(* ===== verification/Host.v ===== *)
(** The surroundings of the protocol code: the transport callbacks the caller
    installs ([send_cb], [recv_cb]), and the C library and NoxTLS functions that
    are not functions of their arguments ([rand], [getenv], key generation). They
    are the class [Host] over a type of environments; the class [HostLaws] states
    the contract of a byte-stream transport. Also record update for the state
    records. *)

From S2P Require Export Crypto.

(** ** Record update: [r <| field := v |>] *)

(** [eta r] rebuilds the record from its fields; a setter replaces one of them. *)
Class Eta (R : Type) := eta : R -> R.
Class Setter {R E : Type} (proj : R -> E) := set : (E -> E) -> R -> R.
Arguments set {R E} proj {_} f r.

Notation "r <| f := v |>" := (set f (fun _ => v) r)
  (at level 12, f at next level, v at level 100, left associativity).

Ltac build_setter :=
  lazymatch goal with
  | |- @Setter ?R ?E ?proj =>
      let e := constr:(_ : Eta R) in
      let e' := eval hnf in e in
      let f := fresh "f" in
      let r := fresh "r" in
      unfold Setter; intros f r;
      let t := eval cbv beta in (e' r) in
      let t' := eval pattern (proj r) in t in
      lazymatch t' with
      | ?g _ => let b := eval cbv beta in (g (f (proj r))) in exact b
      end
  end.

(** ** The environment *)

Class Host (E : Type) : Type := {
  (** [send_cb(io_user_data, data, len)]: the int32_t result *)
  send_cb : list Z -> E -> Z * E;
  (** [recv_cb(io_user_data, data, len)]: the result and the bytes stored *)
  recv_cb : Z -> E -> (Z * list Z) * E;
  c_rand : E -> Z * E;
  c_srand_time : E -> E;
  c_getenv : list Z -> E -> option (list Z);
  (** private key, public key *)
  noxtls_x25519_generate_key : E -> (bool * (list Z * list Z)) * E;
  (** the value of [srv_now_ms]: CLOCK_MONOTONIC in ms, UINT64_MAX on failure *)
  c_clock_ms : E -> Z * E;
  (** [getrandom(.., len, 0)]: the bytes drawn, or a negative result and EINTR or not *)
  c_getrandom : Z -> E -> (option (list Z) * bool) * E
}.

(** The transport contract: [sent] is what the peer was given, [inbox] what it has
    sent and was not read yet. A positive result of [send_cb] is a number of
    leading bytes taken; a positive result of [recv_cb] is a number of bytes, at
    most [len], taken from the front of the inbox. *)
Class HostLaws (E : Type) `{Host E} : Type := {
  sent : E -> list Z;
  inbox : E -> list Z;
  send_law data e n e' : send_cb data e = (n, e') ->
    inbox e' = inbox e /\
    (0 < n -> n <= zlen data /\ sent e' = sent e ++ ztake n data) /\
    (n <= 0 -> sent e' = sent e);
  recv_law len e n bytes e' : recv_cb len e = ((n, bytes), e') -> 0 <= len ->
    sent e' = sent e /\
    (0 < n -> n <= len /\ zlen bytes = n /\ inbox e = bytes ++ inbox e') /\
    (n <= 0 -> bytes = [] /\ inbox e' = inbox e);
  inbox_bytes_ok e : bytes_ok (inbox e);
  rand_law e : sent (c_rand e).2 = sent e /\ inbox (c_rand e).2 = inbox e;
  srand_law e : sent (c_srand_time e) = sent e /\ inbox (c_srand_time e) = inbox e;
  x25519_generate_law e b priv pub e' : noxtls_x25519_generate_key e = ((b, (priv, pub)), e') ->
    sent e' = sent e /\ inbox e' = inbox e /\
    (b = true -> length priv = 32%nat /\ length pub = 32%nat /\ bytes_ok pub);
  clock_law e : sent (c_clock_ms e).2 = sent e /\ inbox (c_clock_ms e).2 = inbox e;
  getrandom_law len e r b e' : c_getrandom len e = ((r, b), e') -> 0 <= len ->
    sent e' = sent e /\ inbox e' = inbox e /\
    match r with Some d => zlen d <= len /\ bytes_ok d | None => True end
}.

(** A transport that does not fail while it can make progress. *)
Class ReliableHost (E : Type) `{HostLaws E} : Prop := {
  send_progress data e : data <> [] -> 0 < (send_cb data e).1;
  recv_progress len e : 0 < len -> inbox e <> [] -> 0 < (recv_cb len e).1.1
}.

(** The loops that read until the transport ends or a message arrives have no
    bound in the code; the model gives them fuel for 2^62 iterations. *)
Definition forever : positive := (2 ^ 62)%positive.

---

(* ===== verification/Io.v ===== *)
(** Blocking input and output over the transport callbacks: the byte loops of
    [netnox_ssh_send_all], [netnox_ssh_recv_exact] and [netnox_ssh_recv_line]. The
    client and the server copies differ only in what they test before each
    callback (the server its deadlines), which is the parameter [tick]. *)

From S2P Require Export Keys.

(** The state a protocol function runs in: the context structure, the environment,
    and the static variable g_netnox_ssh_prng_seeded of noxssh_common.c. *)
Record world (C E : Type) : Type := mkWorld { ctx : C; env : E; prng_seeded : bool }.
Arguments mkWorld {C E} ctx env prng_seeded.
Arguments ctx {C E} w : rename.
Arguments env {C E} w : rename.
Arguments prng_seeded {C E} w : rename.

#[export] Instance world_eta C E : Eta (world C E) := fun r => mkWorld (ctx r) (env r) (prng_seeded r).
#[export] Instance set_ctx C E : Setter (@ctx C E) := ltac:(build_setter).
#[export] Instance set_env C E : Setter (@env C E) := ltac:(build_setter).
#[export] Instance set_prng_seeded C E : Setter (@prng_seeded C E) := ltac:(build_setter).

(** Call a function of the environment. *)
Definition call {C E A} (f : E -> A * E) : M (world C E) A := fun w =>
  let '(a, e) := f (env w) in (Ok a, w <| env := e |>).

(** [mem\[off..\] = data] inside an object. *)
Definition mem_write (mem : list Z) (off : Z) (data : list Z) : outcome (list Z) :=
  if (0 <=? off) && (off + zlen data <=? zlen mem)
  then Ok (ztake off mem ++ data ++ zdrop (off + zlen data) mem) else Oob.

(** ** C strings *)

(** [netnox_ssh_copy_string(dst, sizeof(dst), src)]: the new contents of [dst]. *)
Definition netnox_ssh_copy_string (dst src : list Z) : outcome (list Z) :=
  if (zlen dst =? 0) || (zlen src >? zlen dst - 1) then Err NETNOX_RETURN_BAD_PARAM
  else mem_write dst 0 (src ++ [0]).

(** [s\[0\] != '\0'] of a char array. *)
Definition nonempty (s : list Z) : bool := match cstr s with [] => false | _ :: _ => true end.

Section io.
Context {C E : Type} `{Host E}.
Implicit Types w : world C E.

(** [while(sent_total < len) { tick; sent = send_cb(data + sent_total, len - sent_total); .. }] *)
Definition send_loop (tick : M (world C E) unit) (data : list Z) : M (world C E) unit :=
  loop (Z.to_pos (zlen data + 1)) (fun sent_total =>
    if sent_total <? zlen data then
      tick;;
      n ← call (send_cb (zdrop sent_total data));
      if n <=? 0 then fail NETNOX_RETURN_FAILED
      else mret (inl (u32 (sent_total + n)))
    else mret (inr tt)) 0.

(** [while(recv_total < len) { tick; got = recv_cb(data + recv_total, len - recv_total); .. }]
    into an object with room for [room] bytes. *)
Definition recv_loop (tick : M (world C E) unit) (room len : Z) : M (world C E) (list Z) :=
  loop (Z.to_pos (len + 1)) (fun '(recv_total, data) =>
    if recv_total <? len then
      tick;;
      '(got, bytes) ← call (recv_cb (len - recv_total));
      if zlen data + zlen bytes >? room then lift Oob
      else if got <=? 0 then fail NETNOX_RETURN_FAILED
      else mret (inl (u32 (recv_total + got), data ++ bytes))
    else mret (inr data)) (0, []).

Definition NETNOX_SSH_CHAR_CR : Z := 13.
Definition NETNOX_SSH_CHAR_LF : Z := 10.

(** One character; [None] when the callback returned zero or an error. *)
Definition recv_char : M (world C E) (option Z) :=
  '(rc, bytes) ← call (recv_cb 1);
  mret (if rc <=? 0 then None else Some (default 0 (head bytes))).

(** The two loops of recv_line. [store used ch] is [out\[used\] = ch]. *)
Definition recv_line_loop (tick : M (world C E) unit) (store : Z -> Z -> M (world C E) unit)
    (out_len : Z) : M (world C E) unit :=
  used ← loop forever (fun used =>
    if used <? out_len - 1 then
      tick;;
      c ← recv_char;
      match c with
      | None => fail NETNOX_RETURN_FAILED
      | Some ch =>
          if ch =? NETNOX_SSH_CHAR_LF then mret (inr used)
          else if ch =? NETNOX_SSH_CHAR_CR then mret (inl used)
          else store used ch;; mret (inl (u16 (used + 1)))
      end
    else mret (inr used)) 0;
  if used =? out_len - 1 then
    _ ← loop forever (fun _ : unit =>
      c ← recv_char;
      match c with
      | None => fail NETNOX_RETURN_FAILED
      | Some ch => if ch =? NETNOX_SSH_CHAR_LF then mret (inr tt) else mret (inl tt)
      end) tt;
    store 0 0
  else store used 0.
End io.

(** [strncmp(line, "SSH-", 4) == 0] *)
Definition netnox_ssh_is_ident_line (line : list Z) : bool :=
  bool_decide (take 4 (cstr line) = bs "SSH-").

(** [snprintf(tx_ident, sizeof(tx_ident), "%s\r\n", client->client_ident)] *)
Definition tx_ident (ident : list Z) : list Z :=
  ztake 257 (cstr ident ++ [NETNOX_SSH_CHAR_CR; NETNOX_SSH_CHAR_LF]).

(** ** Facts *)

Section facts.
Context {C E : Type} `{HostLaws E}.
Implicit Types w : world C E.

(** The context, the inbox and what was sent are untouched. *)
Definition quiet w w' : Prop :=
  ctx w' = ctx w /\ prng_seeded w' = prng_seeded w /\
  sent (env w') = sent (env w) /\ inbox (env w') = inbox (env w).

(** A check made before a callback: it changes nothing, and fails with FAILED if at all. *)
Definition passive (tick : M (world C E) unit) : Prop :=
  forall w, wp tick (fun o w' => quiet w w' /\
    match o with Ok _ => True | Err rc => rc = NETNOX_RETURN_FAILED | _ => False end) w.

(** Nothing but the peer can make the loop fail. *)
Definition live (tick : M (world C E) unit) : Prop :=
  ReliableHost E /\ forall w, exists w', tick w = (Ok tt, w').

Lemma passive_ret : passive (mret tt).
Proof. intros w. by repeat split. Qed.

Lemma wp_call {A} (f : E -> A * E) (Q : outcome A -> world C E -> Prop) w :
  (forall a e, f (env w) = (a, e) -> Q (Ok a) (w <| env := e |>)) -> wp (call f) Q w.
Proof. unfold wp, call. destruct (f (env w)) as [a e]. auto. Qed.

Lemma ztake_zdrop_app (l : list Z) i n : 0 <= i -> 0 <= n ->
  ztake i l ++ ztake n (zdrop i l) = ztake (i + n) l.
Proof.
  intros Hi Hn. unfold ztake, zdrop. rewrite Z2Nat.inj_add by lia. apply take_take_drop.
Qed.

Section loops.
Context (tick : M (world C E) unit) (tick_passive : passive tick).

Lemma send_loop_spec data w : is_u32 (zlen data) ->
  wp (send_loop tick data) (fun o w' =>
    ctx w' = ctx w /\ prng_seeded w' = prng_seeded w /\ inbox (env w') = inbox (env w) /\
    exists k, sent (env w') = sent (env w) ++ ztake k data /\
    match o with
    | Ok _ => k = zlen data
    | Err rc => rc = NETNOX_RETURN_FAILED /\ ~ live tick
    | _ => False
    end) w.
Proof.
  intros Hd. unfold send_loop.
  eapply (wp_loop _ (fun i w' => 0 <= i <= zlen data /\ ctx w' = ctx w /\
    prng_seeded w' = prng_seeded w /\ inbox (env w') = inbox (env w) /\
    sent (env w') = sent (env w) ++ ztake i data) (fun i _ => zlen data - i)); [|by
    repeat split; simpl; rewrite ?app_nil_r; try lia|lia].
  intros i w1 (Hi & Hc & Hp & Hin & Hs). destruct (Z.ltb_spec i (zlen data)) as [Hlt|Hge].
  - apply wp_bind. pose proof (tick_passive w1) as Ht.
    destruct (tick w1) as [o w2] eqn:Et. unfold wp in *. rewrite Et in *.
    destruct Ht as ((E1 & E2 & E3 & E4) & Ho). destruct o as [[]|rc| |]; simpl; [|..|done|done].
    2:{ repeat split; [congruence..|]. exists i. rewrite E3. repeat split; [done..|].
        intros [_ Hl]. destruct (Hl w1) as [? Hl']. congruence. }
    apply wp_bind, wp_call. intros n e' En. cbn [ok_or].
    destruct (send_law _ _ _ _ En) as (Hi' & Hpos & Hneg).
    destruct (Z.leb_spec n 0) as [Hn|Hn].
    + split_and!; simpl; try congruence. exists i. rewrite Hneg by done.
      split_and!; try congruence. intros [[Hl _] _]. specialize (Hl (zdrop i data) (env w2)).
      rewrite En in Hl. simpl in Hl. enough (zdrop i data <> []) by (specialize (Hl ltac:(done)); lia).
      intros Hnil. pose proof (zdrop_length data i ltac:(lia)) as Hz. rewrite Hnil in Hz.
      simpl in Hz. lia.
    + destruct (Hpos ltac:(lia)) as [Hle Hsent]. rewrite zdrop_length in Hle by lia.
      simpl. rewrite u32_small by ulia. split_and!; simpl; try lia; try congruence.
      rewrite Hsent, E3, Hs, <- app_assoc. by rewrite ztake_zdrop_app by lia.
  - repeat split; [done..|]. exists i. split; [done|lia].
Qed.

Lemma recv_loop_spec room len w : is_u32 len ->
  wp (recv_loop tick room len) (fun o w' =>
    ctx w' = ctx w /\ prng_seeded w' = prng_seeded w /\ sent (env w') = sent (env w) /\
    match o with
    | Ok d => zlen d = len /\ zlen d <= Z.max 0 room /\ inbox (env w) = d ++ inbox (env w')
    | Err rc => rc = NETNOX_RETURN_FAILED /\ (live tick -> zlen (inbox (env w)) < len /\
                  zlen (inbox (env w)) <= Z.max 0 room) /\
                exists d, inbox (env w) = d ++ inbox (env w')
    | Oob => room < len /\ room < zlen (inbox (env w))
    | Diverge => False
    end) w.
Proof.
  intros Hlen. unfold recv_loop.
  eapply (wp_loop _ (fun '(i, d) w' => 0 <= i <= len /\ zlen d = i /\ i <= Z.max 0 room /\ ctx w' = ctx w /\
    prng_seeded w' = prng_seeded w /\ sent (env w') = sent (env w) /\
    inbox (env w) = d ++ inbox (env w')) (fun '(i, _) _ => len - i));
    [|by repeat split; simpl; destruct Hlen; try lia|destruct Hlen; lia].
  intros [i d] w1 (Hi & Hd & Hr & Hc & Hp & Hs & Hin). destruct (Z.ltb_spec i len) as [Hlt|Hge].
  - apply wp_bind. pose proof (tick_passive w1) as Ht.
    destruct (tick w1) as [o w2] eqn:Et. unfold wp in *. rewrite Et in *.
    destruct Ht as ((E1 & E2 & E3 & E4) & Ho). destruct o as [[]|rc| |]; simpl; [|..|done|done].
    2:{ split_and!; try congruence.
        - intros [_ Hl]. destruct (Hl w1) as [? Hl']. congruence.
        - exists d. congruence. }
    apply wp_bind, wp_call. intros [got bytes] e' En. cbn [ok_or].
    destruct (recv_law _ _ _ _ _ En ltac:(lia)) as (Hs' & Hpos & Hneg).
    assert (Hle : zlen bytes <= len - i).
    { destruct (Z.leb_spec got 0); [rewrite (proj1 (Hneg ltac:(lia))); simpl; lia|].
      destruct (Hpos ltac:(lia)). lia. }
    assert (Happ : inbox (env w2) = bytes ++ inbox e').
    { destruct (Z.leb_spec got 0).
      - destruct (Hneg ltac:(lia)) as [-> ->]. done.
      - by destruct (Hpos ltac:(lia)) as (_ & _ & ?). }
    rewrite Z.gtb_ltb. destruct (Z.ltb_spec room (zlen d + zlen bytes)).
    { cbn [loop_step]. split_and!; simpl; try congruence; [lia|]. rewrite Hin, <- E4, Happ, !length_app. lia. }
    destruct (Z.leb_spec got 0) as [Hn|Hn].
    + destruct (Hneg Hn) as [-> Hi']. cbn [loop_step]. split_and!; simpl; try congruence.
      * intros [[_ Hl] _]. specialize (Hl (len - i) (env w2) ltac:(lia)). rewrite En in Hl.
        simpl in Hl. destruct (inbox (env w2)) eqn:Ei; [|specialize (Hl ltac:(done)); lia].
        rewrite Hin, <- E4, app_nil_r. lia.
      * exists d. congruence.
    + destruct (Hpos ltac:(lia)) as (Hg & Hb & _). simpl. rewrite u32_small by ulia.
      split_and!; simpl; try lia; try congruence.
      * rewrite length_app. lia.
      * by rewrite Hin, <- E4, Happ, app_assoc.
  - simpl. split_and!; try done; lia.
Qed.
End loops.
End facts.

...

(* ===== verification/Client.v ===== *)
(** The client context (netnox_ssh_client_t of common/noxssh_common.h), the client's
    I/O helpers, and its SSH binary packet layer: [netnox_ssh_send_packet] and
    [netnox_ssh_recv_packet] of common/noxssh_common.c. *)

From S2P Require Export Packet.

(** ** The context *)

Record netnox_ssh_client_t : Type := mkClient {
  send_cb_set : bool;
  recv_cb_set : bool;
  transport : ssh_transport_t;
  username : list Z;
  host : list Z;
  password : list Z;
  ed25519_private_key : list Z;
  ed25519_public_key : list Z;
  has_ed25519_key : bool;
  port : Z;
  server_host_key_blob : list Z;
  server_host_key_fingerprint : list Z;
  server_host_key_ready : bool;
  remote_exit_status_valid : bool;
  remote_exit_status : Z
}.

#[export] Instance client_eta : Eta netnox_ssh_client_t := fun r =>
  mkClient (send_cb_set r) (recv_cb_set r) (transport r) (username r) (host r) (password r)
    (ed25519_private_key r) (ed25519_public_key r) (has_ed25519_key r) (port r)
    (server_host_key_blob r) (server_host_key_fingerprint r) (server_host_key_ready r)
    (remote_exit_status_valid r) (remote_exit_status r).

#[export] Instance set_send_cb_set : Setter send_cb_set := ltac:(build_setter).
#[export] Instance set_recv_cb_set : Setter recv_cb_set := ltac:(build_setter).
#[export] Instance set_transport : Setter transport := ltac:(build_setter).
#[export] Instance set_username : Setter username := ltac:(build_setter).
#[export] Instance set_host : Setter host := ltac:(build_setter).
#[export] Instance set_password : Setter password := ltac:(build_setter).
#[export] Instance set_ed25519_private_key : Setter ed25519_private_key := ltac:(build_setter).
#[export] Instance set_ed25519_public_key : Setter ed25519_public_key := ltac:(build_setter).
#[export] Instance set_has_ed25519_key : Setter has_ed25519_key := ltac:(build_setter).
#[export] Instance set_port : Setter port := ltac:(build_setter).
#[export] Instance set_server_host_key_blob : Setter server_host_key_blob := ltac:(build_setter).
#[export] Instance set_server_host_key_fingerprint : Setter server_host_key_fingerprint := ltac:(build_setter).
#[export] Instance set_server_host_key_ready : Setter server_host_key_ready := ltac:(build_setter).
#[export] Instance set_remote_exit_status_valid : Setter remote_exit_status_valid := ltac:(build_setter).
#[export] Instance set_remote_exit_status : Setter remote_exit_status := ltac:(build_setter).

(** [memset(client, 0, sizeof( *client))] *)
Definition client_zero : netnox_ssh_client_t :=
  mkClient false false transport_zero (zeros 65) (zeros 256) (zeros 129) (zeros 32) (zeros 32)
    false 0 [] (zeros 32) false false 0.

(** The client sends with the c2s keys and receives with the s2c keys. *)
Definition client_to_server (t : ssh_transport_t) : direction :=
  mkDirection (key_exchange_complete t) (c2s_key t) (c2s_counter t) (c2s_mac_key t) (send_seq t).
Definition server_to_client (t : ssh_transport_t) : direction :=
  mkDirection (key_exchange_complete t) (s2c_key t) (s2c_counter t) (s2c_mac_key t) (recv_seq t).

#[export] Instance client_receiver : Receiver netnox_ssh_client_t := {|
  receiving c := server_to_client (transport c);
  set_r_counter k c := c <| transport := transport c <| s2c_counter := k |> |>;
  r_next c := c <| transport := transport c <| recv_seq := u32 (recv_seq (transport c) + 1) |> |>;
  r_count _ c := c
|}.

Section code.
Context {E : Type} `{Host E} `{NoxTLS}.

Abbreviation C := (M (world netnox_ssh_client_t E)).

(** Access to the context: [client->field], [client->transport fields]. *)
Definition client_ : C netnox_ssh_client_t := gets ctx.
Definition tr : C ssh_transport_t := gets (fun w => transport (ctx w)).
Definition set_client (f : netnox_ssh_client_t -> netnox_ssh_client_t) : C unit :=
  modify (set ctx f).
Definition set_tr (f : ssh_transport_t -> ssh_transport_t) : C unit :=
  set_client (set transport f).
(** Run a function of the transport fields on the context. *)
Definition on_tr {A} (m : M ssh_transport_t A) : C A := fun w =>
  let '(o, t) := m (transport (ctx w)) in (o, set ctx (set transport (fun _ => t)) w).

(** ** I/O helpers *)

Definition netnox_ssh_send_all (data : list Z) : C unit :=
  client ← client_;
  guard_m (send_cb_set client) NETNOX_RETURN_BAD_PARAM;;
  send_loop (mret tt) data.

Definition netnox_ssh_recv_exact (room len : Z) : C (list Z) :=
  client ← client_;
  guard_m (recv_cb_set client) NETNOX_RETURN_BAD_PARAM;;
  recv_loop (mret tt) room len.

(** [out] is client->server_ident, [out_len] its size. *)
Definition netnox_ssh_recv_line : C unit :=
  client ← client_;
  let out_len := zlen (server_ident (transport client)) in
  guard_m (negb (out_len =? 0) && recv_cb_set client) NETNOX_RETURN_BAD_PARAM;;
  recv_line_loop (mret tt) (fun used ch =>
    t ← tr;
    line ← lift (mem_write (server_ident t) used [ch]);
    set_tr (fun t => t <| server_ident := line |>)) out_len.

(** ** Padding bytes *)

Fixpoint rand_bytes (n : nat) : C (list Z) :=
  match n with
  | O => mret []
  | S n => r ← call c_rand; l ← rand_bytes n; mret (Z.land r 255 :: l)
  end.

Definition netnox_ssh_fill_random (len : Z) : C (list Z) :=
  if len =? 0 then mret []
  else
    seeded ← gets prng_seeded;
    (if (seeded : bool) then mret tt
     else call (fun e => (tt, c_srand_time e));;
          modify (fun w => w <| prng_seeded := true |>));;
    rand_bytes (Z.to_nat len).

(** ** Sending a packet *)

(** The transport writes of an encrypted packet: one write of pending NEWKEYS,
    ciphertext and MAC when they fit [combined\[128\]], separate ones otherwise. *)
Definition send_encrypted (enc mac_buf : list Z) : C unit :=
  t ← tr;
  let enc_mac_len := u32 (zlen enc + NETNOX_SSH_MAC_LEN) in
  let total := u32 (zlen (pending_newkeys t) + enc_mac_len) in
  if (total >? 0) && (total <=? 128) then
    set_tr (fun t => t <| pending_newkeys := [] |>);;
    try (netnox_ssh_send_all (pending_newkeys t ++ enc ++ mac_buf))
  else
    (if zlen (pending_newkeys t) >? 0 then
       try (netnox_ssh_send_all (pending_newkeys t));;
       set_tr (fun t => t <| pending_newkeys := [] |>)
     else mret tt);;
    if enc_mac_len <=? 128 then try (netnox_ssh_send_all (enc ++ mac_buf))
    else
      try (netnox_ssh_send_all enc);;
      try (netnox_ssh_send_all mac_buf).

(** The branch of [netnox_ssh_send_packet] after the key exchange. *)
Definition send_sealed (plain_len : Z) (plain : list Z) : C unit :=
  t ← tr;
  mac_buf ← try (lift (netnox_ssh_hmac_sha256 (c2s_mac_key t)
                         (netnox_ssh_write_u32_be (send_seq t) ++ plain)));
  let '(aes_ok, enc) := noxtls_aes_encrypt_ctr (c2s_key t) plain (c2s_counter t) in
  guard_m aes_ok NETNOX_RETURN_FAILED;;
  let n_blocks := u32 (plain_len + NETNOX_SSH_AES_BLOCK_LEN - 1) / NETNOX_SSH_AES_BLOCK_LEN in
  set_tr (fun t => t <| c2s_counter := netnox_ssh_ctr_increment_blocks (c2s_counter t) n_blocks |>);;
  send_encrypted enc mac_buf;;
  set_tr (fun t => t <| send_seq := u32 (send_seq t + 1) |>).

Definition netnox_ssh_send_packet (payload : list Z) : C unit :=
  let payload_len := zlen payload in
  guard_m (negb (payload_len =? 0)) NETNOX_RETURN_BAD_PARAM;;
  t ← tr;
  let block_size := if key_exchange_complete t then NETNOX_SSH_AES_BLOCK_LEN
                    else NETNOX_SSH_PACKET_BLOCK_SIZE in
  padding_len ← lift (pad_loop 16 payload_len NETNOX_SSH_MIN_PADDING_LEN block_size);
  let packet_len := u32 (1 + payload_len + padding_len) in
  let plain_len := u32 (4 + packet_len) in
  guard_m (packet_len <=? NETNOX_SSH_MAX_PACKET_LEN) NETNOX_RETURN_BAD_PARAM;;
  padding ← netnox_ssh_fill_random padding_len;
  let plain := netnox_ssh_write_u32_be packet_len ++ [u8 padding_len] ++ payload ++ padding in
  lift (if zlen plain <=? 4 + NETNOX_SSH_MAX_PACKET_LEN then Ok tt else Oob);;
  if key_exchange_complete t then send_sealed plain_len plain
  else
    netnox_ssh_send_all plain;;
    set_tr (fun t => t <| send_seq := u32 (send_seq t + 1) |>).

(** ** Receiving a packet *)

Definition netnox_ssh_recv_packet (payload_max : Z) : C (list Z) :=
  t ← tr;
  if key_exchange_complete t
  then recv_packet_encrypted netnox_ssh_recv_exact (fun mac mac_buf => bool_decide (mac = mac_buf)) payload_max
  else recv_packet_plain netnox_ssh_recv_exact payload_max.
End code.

* Work item: Could you copy every line from the records that mentions the word "gets"?

* Answer area:
Definition client_ : C netnox_ssh_client_t := gets ctx.
Definition tr : C ssh_transport_t := gets (fun w => transport (ctx w)).
    seeded ← gets prng_seeded;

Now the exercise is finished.